Correlation Between Jacquet Metal and HSBC Holdings
Can any of the company-specific risk be diversified away by investing in both Jacquet Metal and HSBC Holdings at the same time? Although using a correlation coefficient on its own may not help to predict future stock returns, this module helps to understand the diversifiable risk of combining Jacquet Metal and HSBC Holdings into the same portfolio, which is an essential part of the fundamental portfolio management process.
By analyzing existing cross correlation between Jacquet Metal Service and HSBC Holdings PLC, you can compare the effects of market volatilities on Jacquet Metal and HSBC Holdings and check how they will diversify away market risk if combined in the same portfolio for a given time horizon. You can also utilize pair trading strategies of matching a long position in Jacquet Metal with a short position of HSBC Holdings. Check out your portfolio center. Please also check ongoing floating volatility patterns of Jacquet Metal and HSBC Holdings.
Diversification Opportunities for Jacquet Metal and HSBC Holdings
0.46 | Correlation Coefficient |
Very weak diversification
The 3 months correlation between Jacquet and HSBC is 0.46. Overlapping area represents the amount of risk that can be diversified away by holding Jacquet Metal Service and HSBC Holdings PLC in the same portfolio, assuming nothing else is changed. The correlation between historical prices or returns on HSBC Holdings PLC and Jacquet Metal is a relative statistical measure of the degree to which these equity instruments tend to move together. The correlation coefficient measures the extent to which returns on Jacquet Metal Service are associated (or correlated) with HSBC Holdings. Values of the correlation coefficient range from -1 to +1, where. The correlation of zero (0) is possible when the price movement of HSBC Holdings PLC has no effect on the direction of Jacquet Metal i.e., Jacquet Metal and HSBC Holdings go up and down completely randomly.

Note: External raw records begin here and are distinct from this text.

Lemma count_field_spec bf hc kv :
  (forall bs cs, bf !! kv.1 = Some bs -> hc !! kv.1 = Some cs -> length cs = S (length bs)) ->
  count_field bf hc kv = Some match bf !! kv.1 with
    | Some bs => <[kv.1 := bump bs (default (zero_counts bs) (hc !! kv.1)) (convert kv.2)]> hc
    | None => hc
    end.
Proof.
  intros Hl. unfold count_field. destruct (bf !! kv.1) as [bs|] eqn:E; [|done].
  set (cs := match hc !! kv.1 with Some cs => cs | None => _ end).
  assert (cs = default (zero_counts bs) (hc !! kv.1)) as <- by (unfold cs; by destruct (hc !! kv.1)).
  assert (length cs = S (length bs)) as Hlc.
  { unfold cs. destruct (hc !! kv.1) as [cs'|] eqn:Ec; [by apply (Hl bs)|]. apply length_replicate. }
  destruct (convert kv.2) as [x|]; [|done]. unfold bump.
  pose proof (SearchFloat64s_le bs x) as Hle.
  destruct (lookup_lt_is_Some_2 cs (SearchFloat64s bs x)) as [c Ec]; [lia|]. rewrite Ec. binds.
  by rewrite (list_alter_insert _ _ _ c).
Qed.

Lemma count_fields_spec bf fs hc :
  NoDup fs.*1 ->
  (forall k bs cs, bf !! k = Some bs -> hc !! k = Some cs -> length cs = S (length bs)) ->
  exists hc', count_fields bf fs hc = Some hc' /\
    forall k, hc' !! k = match bf !! k, snd <$> key_find fst k fs with
      | Some bs, Some v => Some (bump bs (default (zero_counts bs) (hc !! k)) (convert v))
      | _, _ => hc !! k
      end.
Proof.
  revert hc. induction fs as [|kv fs IH]; intros hc Hnd Hl.
  { exists hc. split; [done|]. intros k. simpl. by destruct (bf !! k). }
  rewrite fmap_cons in Hnd. apply NoDup_cons in Hnd as [Hk Hnd].
  cbn [count_fields]. rewrite count_field_spec by (intros; by eapply Hl). binds.
  set (hc1 := match bf !! kv.1 with Some bs => _ | None => hc end).
  destruct (IH hc1 Hnd) as (hc' & E & Hhc').
  { intros k bs cs Hb Hc. destruct (decide (k = kv.1)) as [->|Hne].
    - unfold hc1 in Hc. rewrite Hb, lookup_insert_eq in Hc. injection Hc as <-. rewrite length_bump.
      destruct (hc !! kv.1) as [cs'|] eqn:Ec; simpl; [by apply (Hl kv.1)|]. by rewrite length_replicate.
    - apply (Hl k); [done|]. unfold hc1 in Hc. destruct (bf !! kv.1); [by rewrite lookup_insert_ne in Hc|done]. }
  exists hc'. split; [done|]. intros k. rewrite Hhc'. cbn [key_find].
  destruct (decide (kv.1 = k)) as [<-|Hne].
  - assert (key_find fst kv.1 fs = None) as -> by (by apply key_find_None). simpl. unfold hc1.
    destruct (bf !! kv.1); [by rewrite lookup_insert_eq|done].
  - assert (hc1 !! k = hc !! k) as -> by (unfold hc1; destruct (bf !! kv.1); [by rewrite lookup_insert_ne|done]).
    done.
Qed.

Definition hist (h : HistogramAggregator) (i : Z) (k : string) : option counts :=
  a ← cache h !! i; histogramCollection a !! k.

(** The counts in the cache fit the borders of their fields. *)
Definition good (h : HistogramAggregator) : Prop :=
  cached_ok h /\
  forall i a k cs, cache h !! i = Some a -> histogramCollection a !! k = Some cs ->
    exists bs, spec_buckets (Configs h) (hname a) k = Some (Some bs) /\ length cs = S (length bs).

(** The values of a field of a series that has borders: [Some None] is a field
    with a value that is not counted. *)
Definition hist_step (ob : option buckets) (acc : option counts) (v : option Val) : option counts :=
  match ob, v with
  | Some bs, Some v => Some (bump bs (default (zero_counts bs) acc) (convert v))
  | _, _ => acc
  end.

Lemma Add_spec m h :
  good h -> (forall a, cache h !! HashID m = Some a -> hname a = name m) ->
  exists h', Add m h = Some h' /\ good h' /\ Configs h' = Configs h /\
    (forall i a, cache h' !! i = Some a -> cache h !! i = Some a \/ (i = HashID m /\ hname a = name m) \/
      (exists a0, cache h !! i = Some a0 /\ hname a0 = hname a)) /\
    forall i k, hist h' i k = if decide (HashID m = i)
      then hist_step (default None (spec_buckets (Configs h) (name m) k)) (hist h i k) (Fields m !! k)
      else hist h i k.
Proof.
  intros [Hok Hlen] Hnm. unfold Add.
  destruct (collect_buckets_spec (name m) (range_map (Fields m)) h Hok (range_map_NoDup _))
    as (bf & h1 & -> & Hok1 & Hc1 & Hca1 & Hbf).
  assert (forall k, bf !! k = match Fields m !! k with Some _ => default None (spec_buckets (Configs h) (name m) k) | None => None end) as Hbf'.
  { intros k. rewrite Hbf. destruct (Fields m !! k) as [v|] eqn:Ef.
    - rewrite decide_True; [done|]. apply (list_elem_of_fmap_2 fst _ (k, v)). by apply range_map_elem.
    - rewrite decide_False; [done|]. intros ([k' v] & -> & Hin)%list_elem_of_fmap_1.
      apply range_map_elem in Hin. simpl in Ef. congruence. }
  destruct (decide (bf = ∅)) as [Hemp|Hne].
  - exists h1. split; [done|]. split; [split; [done|]; intros i a k cs; rewrite Hca1, Hc1; apply Hlen|].
    split_and!; [done|intros i a; rewrite Hca1; by left|].
    intros i k. unfold hist. rewrite Hca1. case_decide; [|done].
    specialize (Hbf' k). rewrite Hemp, lookup_empty in Hbf'. unfold hist_step.
    destruct (Fields m !! k); [by rewrite <- Hbf'|]. by destruct (default None _).
  - rewrite Hca1. set (a := match cache h !! HashID m with Some a => a | None => _ end).
    assert (hname a = name m) as Ha by (unfold a; destruct (cache h !! HashID m) eqn:E; [by apply Hnm|done]).
    assert (forall k, histogramCollection a !! k = hist h (HashID m) k) as Hha.
    { intros k. unfold a, hist. destruct (cache h !! HashID m); [done|]. simpl. apply lookup_empty. }
    assert (forall k cs, histogramCollection a !! k = Some cs ->
      exists bs, spec_buckets (Configs h) (name m) k = Some (Some bs) /\ length cs = S (length bs)) as Hla.
    { intros k cs Hk. rewrite <- Ha. unfold a in *. destruct (cache h !! HashID m) eqn:E; [by eapply Hlen|].
      simpl in Hk. by rewrite lookup_empty in Hk. }
    destruct (count_fields_spec bf (range_map (Fields m)) (histogramCollection a)) as (hc & -> & Hhc);
      [apply range_map_NoDup| |].
    { intros k bs cs Hb Hk. destruct (Hla k cs Hk) as (bs' & Hs & Hl). rewrite Hbf', Hs in Hb.
      destruct (Fields m !! k); [|done]. simpl in Hb. by simplify_eq. }
    binds. eexists. split; [done|].
    assert (forall k, hc !! k = hist_step (default None (spec_buckets (Configs h) (name m) k)) (hist h (HashID m) k) (Fields m !! k)) as Hhc'.
    { intros k. rewrite Hhc, key_find_range, Hbf', Hha. unfold hist_step.
      destruct (Fields m !! k), (default None _); done. }
    split; [split; [done|]|split_and!; [done| |]].
    + simpl. rewrite ?Hca1, ?Hc1. intros i a' k cs Hi Hk. destruct (decide (HashID m = i)) as [<-|Hi'].
      * rewrite lookup_insert_eq in Hi. injection Hi as <-. simpl in *. rewrite Ha.
        rewrite Hhc' in Hk. unfold hist_step in Hk.
        assert (hist h (HashID m) k = Some cs -> exists bs, spec_buckets (Configs h) (name m) k = Some (Some bs) /\ length cs = S (length bs)) as Hold
          by (rewrite <- Hha; apply Hla).
        destruct (spec_buckets (Configs h) (name m) k) as [[bs|]|] eqn:Es; simpl in Hk; try by apply Hold.
        destruct (Fields m !! k); [|by apply Hold]. injection Hk as <-. exists bs. split; [done|].
        rewrite length_bump. destruct (hist h (HashID m) k) as [cs|] eqn:Ec; simpl; [|by rewrite length_replicate].
        rewrite <- Hha in Ec. destruct (Hla k cs Ec) as (bs' & Hs & Hl). rewrite Es in Hs. by simplify_eq.
      * rewrite lookup_insert_ne in Hi by done. by eapply Hlen.
    + simpl. rewrite ?Hca1. intros i a' Hi. destruct (decide (HashID m = i)) as [<-|Hi'].
      * rewrite lookup_insert_eq in Hi. injection Hi as <-. right. left. done.
      * rewrite lookup_insert_ne in Hi by done. by left.
    + intros i k. unfold hist at 1. simpl. rewrite ?Hca1. destruct (decide (HashID m = i)) as [<-|Hi'].
      * rewrite lookup_insert_eq. simpl. apply Hhc'.
      * by rewrite lookup_insert_ne.
Qed.
(** *** Runs *)

Fixpoint add_metrics (ms : list metric) (h : HistogramAggregator) : option HistogramAggregator :=
  match ms with [] => Some h | m :: ms' => h ← Add m h; add_metrics ms' h end.

(** The values of field [k] in the series [i]. *)
Definition occurrences (i : Z) (k : string) (ms : list metric) : list Val :=
  omap (fun m => if decide (HashID m = i) then Fields m !! k else None) ms.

Pair Corralation between Jacquet Metal and HSBC Holdings
Assuming the 90 days trading horizon Jacquet Metal is expected to generate 1.39 times less return on investment than HSBC Holdings. In addition to that, Jacquet Metal is 1.26 times more volatile than HSBC Holdings PLC. It trades about 0.07 of its total potential returns per unit of risk. HSBC Holdings PLC is currently generating about 0.12 per unit of volatility. If you would invest 65,340 in HSBC Holdings PLC on October 4, 2024 and sell it today you would earn a total of 13,190 from holding HSBC Holdings PLC or generate 20.19% return on investment over 90 days.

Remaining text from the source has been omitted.